Женщина обратилась к летчику:
— Яков, вон тот старик, наверно, твой отец... Копия!..
Отец мог только вымолвить:
— Сын мой... Это...
— Да, отец, это я! А где мать?
Мать в это время была на другой улице, у знакомых. В последнее время она часто сюда приходила слушать по радио Москву: а вдруг ей удастся услышать голос сына... И вот ей сообщили:
— Можете не только услышать, но и увидеть своего сына у себя в доме..
— Шутки шутите!
— недоверчиво улыбнулась мать.
— Взгляните в окошко!
— ответили ей.
На улице было черным-черно от людей. Все бежали по направлению к домику портного Смушкевича.
Мать обнимала сына, плакала и шептала, будто боясь вспугнуть свое счастье:
— Яша... Яшенька... Детка моя..: Это не сон?.. Помнишь: двадцать пять лет тому назад... Помнишь?..

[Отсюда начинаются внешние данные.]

(* ===== verification/StrAC.v ===== *)
(** * Package common/strmatcher: the Aho-Corasick group

    [Module StrAC] models matchergroup_ac_automation.go: one automaton over the
    letters, digits, hyphen and period for full, domain and substring matchers,
    which reads the input from its end.  Nodes are indices into a growing table,
    as in the source; [None] is the panic of an index out of range, or no fuel. *)
From S2P Require Import Prelude GoStd StrMatch.
Import StrMatch.

Module StrAC.

#[export] Instance Type_eq_dec : EqDecision Type_.
Proof. solve_decision. Defined.

Definition acValidCharCount : nat := 39.

(** Upper and lower case letters share an edge; every other character outside
    the set shares edge 0. *)
Definition acCharset (c : byte) : nat :=
  let z := b2z c in
  if between 65 90 z then Z.to_nat (z - 64)
  else if between 97 122 z then Z.to_nat (z - 96)
  else if z =? 45 then 27
  else if z =? 46 then 28
  else if between 48 57 z then Z.to_nat (z - 48 + 29)
  else 0.

(** [edge] is true for acTrieEdge and false for acFailEdge. *)
Record acNode := mkNode { next : list nat; edge : list bool; fail : nat; match_ : nat }.

Definition acNode0 : acNode :=
  {| next := replicate acValidCharCount 0%nat; edge := replicate acValidCharCount false; fail := 0; match_ := 0 |}.

Record acValue := mkValue { v_full : list Z; v_domain : list Z; v_substr : list Z }.
Definition acValue0 : acValue := {| v_full := []; v_domain := []; v_substr := [] |}.

Definition add_value (t : Type_) (x : Z) (v : acValue) : option acValue :=
  match t with
  | Full => Some {| v_full := v_full v ++ [x]; v_domain := v_domain v; v_substr := v_substr v |}
  | Domain => Some {| v_full := v_full v; v_domain := v_domain v ++ [x]; v_substr := v_substr v |}
  | Substr => Some {| v_full := v_full v; v_domain := v_domain v; v_substr := v_substr v ++ [x] |}
  | Regex => None
  end.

Двадцать пять лет тому назад, в начале осени 1915 года, Смушкевичи, как и тысячи других семей из Ракишек и окрестных городов и местечек, бежали с насиженных мест. Бесталанное и тупое командование царской армии терпело на фронтах поражение за поражением и вымещало всю свою злобу на бедноте прифронтовых селений.
Люди, забрав с собой нищенский скарб, тащились по дорогам, не зная, куда и зачем.

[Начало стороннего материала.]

Lemma mph_Match_spec s :
  exists r, mph_Match strhash g s = Some r /\ forall v, v ∈ r <-> dots_hold added v [] (reverse s) \/ holds added s v.
Proof.
  unfold mph_Match. change 0 with (RollingHash 0 []) at 1.
  destruct (mph_match_from_spec (reverse s) [] []) as (m1 & -> & H1). cbn [mbind option_bind app].
  rewrite reverse_involutive, app_nil_r. destruct (lookup_append s m1) as (m2 & E & H2).
  destruct (Lookup strhash g (RollingHash 0 s) s) as [n|]; [|done]. cbn [mbind option_bind] in *. rewrite E. cbn [mbind option_bind].
  eexists. split; [done|]. intros v. by rewrite elem_of_Reverse, concat_app, elem_of_app, H1, H2.
Qed.

Lemma mph_any_from_spec cs x :
  exists b, mph_any_from strhash g cs x (RollingHash 0 x) = Some b /\
    (b = true <-> exists v, dots_hold added v x cs \/ holds added (reverse cs ++ x) v).
Proof.
  revert x. induction cs as [|c cs IH]; intros x; cbn [mph_any_from dots_hold].
  { destruct (lookup_any x) as (b & -> & Hb). exists b. split; [done|]. rewrite Hb. cbn. naive_solver. }
  rewrite roll_cons, reverse_cons, <- app_assoc. cbn [app]. destruct (decide (c = dot)) as [->|Hc].
  - destruct (lookup_any (dot :: x)) as (b & -> & Hb). cbn [mbind option_bind]. destruct b.
    + exists true. split; [done|]. split; [|done]. intros _. destruct (proj1 Hb eq_refl) as [v Hv]. exists v. by left; left.
    + destruct (IH (dot :: x)) as (b & -> & Hb2). exists b. split; [done|]. rewrite Hb2. split.
      * intros (v & [?|?]); exists v; [by left; right|by right].
      * intros (v & [[[_ Hv]|?]|?]); [|exists v; by left|exists v; by right].
        assert (false = true); [|done]. apply Hb. by exists v.
  - cbn [mbind option_bind]. destruct (IH (c :: x)) as (b & -> & Hb2). exists b. split; [done|]. rewrite Hb2. naive_solver.
Qed.
End MphMatching.

Lemma dots_hold_spec added v x cs :
  dots_hold added v x cs <-> exists p q, cs = p ++ dot :: q /\ holds added (dot :: reverse p ++ x) v.
Proof.
  revert x. induction cs as [|c cs IH]; intros x; cbn [dots_hold].
  - split; [done|]. by intros ([|] & q & ? & _).
  - rewrite IH. split.
    + intros [[-> Hv]|(p & q & -> & Hv)]; [by exists [], cs|]. exists (c :: p), q. split; [done|].
      by rewrite reverse_cons, <- app_assoc.
    + intros ([|d p] & q & E & Hv); injection E as -> ->; [by left|right]. exists p, q. split; [done|].
      by rewrite reverse_cons, <- app_assoc in Hv.
Qed.

(** ** The table and the matchers *)
Section MphMatchers.
Context {R : Type} (MatchString : R -> bytes -> bool).
Implicit Types ms : list (Matcher R * Z).

Lemma elem_of_rules x t v ms :
  (x, t, v) ∈ flat_map rules_of ms <-> exists m, (m, v) ∈ ms /\
    match m with
    | FullMatcher p => t = Full /\ x = ToLower p
    | DomainMatcher p => t = Domain /\ (x = ToLower p \/ x = dot :: ToLower p)
    | _ => False
    end.
Proof.
  rewrite list_elem_of_In, in_flat_map. setoid_rewrite <- list_elem_of_In. split.
  - intros ([m v'] & Hin & Hr). unfold rules_of in Hr. cbn [fst snd] in Hr.
    destruct m; rewrite ?elem_of_cons, ?elem_of_nil in Hr; naive_solver.
  - intros (m & Hin & Hr). exists (m, v). split; [done|]. unfold rules_of. cbn [fst snd].
    destruct m; rewrite ?elem_of_cons, ?elem_of_nil; naive_solver.
Qed.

Смушкевичи очутились на станции Няндома, Вологодской губернии. Здесь отцу пришлось сменить утюг и ножницы на кнут и вожжи: он стал заниматься извозом, а тринадцатилетний Яша пошел работать в пекарню. Работать приходилось день и ночь, а кормиться все равно было нечем. Тогда мальчик отправился в большой город — в Вологду.
Шел 1916 год. Война была в самом разгаре. Работы на берегу реки было достаточно, и Смушкевич стал грузчиком. Было ему лет четырнадцать, но выглядел он, как семнадцатилетний: высокий, широкоплечий, крепкого сложения — весь в отца. К тому же он оказался хорошим парнем, любил помогать всем, кто постарше да послабее. Грузчики хорошо знали паренька-беженца, не без труда еще изъяснявшегося по-русски! И все называли его просто и сердечно, как своего:
— Яшка.
Великая Октябрьская социалистическая революция еще крепче связала молодого Смушкевича с товарищами по работе. Жизнь день ото дня становилась труднее и суровее.
Сюда, в Вологду, слетались стаи хищников: всякого рода тайные и явные белогвардейцы, иностранные дипломаты... А рабочие выделяли отряд за отрядом на подавление контрреволюции, на помощь молодой советской власти, для борьбы на многочисленных фронтах.
С одним из таких отрядов в 1918 году ушел добровольцем на фронт грузчик Яков Смушкевич. В эти же дни он вступил в большевистскую партию.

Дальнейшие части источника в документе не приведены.